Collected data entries
Start of Block
(** [status]: the configuration, then every counter by name. *)
Definition status (cfg : policy_config) (cpus : Z) (stats guards : list (option (list Z))) : option (list Z) :=
  sums ← mapM (counter cpus) stats;
  guard_sums ← mapM (counter cpus) guards;
  Some (str "abi=" ++ to_string (version cfg) ++ str " state=" ++ (if ready cfg =? 0 then str "blocked" else str "ready") ++
        str " mask=" ++ to_string (mask cfg) ++ str " mark=" ++ to_string (mark cfg) ++ [10] ++
        concat (zip_with stat_line stat_names sums) ++ concat (zip_with stat_line guard_stat_names guard_sums) ++
        str "resolver_guards=active restart_audit=required unknown_pre_guard_streams=labelled_by_peer_on_first_use" ++ [10]).

(** ** Completing a load that was killed after publication *)

(** The staging names, in order; [verified] is [inspect_generation]'s success and
    [discarded] that of [discard_staging].  The number removed, or the failure. *)
Fixpoint settle_names (names : list (bool * bool * bool)) (removed : Z) : option Z :=
  match names with
  | [] => Some removed
  | (exists_, verified, discarded) :: rest =>
      if negb (exists_ : bool) then settle_names rest removed
      else if negb verified then None
      else if negb discarded then None
      else settle_names rest (removed + 1)
  end.

Definition settle (link : option Z) (group : option Z) (names : list (bool * bool * bool)) : option Z :=
  group_id ← group;
  cgroup_id ← link;
  if negb (cgroup_id =? group_id) then None else settle_names names 0.

(** ** The DNS probe *)

Record endpoint := { e_family : bool; e_address : Z; e_port : Z }.   (* [e_family]: AF_INET *)
#[export] Instance endpoint_eq : EqDecision endpoint.
Proof. solve_decision. Defined.

Definition stub_resolver : endpoint := {| e_family := true; e_address := 2130706485; e_port := 53 |}. (* 127.0.0.53:53 *)

Definition probe_query (id0 id1 : Z) : list Z :=
  [id0; id1; 1; 0; 0; 1; 0; 0; 0; 0; 0; 0; 7; 101; 120; 97; 109; 112; 108; 101; 3; 99; 111; 109; 0; 0; 1; 0; 1].

(** What the system calls answer, in order: the mark set and read back, the
    timeout, the transaction, the send, and the receive ([inl] is a failure with
    whether it was the timeout). *)
Record probe_answers := {
  q_socket : bool; q_marked : bool; q_observed : option Z; q_bounded : bool; q_random : option (Z * Z); q_sent : bool;
  q_received : bool + (list Z * endpoint)
}.

(** The answer's acceptance. *)
Definition probe_accepts (query answer : list Z) (peer : endpoint) : bool :=
  let at_ i := nth i answer 0 in
  negb ((length answer <? length query + 12)%nat || negb (e_family peer) ||
        negb (e_address peer =? e_address stub_resolver) || negb (e_port peer =? e_port stub_resolver) ||
        negb (at_ 0%nat =? nth 0 query 0) || negb (at_ 1%nat =? nth 1 query 0) || negb (Z.land (at_ 2%nat) 250 =? 128) ||
        negb (Z.land (at_ 3%nat) 15 =? 0) || negb (at_ 4%nat =? 0) || negb (at_ 5%nat =? 1) ||
        ((at_ 6%nat =? 0) && (at_ 7%nat =? 0)) ||
        negb (bool_decide (take (length query - 12) (drop 12 answer) = drop 12 query))).

(** [None] is an exception; otherwise what is printed. *)
Definition probe_dns (cfg : policy_config) (a : probe_answers) : option bool :=
  if (mask cfg =? 0) || (mark cfg =? 0) || has_bits (mark cfg) (unot 32 (mask cfg)) then None
  else if negb (q_socket a) || negb (q_marked a) || negb (bool_decide (q_observed a = Some (mark cfg))) || negb (q_bounded a) then None
  else
    '(id0, id1) ← q_random a;
    if negb (q_sent a) then None
    else match q_received a with
         | inl timeout => if timeout then Some false else None
         | inr (answer, peer) => Some (probe_accepts (probe_query id0 id1) answer peer)
         end.

(** ** The request loop *)

Inductive observation :=
| CheckHost | OpenDirectory | Lock (exclusive : bool) | Verify | Snapshot | ProbeDns | Flush | Unlock.
#[export] Instance observation_eq : EqDecision observation.
Proof. solve_decision. Defined.

(** Whether each step of one request succeeds. *)
Definition host_answers : Type := observation -> bool.

(** The steps until one fails; the descriptor of the lock is closed on the way
    out either way. *)
Fixpoint steps_until (h : host_answers) (steps : list observation) : list observation * bool :=
  match steps with
  | [] => ([], true)
  | s :: rest => if h s then let '(done_, ok) := steps_until h rest in (s :: done_, ok) else ([s], false)
  end.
End of Block
YOUR OBJECTIVE
Collect the lines of the data that carry the word "mask".

OUTPUT OF THE EXERCISE
        str " mask=" ++ to_string (mask cfg) ++ str " mark=" ++ to_string (mark cfg) ++ [10] ++
  if (mask cfg =? 0) || (mark cfg =? 0) || has_bits (mark cfg) (unot 32 (mask cfg)) then None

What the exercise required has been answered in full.